On my fifth day in Mumbai, which also happened to be Christmas day, I got sick.  That night, I got a fever, body aches, and by the next day, it was impossible for me to be more than 30-seconds away from a bathroom.  After a day, the aches and fever were gone, but I was still chained to the toilet (We dared to go to the movies to see The Hobbit: the Desolation of Smog, and about halfway through – just when the dwarves were about to find away into the mountain – I realized that I needed to embark on an epic journey of my own at that very moment, and not a second later).

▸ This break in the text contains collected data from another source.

(** * The batched, resumable fetch-and-assemble pipeline of the Cloudflare
    DNS-top crawlers ([iyp/crawlers/cloudflare/__init__.py])

    [DnsTopCrawler.fetch] plans batches of domain names whose result file is
    not yet in the crawler's temporary directory, requests each batch from
    the API, and writes one file per name from every answer that validates.
    [DnsTopCrawler.run] then reads the whole directory back and hands every
    record to the provider hooks.

    The development is a shallow embedding: Python values decoded from JSON
    are the inductive [json], the temporary directory is a finite map from
    paths to nodes, and the statements of [fetch] and [run] are written in a
    small state-and-exception monad [Py] over the crawler object. *)

From Stdlib Require Import String Ascii ZArith List Lia Permutation.
From stdpp Require Import base option list gmap strings sorting pretty.

(** ** Python values decoded from JSON *)

(** What [res.json()] and [json.load] return. A [JDict] keeps the members
    in document order, which is the iteration order of the Python [dict]
    ([data.items()]). Numbers are integers: the crawler reads a number
    for its truth value only, and numbers with a fraction are left out. *)
#[local] Unset Elimination Schemes.
Inductive json : Type :=
| JNull
| JBool (b : bool)
| JNum (n : Z)
| JStr (s : string)
| JList (l : list json)
| JDict (d : list (string * json)).
#[local] Set Elimination Schemes.

(** The exception classes the modelled statements can raise. *)
Inductive exn : Type :=
| KeyError
| IndexError
| TypeError
| ValueError
| AttributeError
| HTTPError
| JSONDecodeError
| RequestException
| OSError.

(** [issubclass(e, cls)] on the classes above: besides identity,
    [JSONDecodeError] derives from [ValueError]. *)
Definition issubclass (e cls : exn) : bool :=
  match e, cls with
  | KeyError, KeyError | IndexError, IndexError | TypeError, TypeError
  | ValueError, ValueError | AttributeError, AttributeError
  | HTTPError, HTTPError | JSONDecodeError, JSONDecodeError
  | RequestException, RequestException | OSError, OSError => true
  | JSONDecodeError, ValueError => true
  | _, _ => false
  end.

That night, the family took me to their doctor, and after telling the doc my symptoms, he laughed and told me I had caught the Welcome to India Disease.  “But, I’ve been eating the food for five days and didn’t get sick,” I protested, not wanting to be forbidden to eat anything.  “Who knows what it was that made you sick – maybe it was one thing, or a combination of things, or maybe your body was just already weakened from dealing with the pollution and the oily, rich Indian food finally caught up with you. Just take these meds and take it easy for a couple of days.”  He gave me some medicine, some electrolyte packets to get some nutrients back in me (I felt like a shriveled up California Raisin by that point), and within a day, I was back on deck, ready for more.

After that, the family was happy for me to try new dishes, but they were definitely protective over me, scrutinizing what I ate.  They wanted me to fully enjoy the rest of my stay!

Eating supper Indian style!

Eating supper Indian style!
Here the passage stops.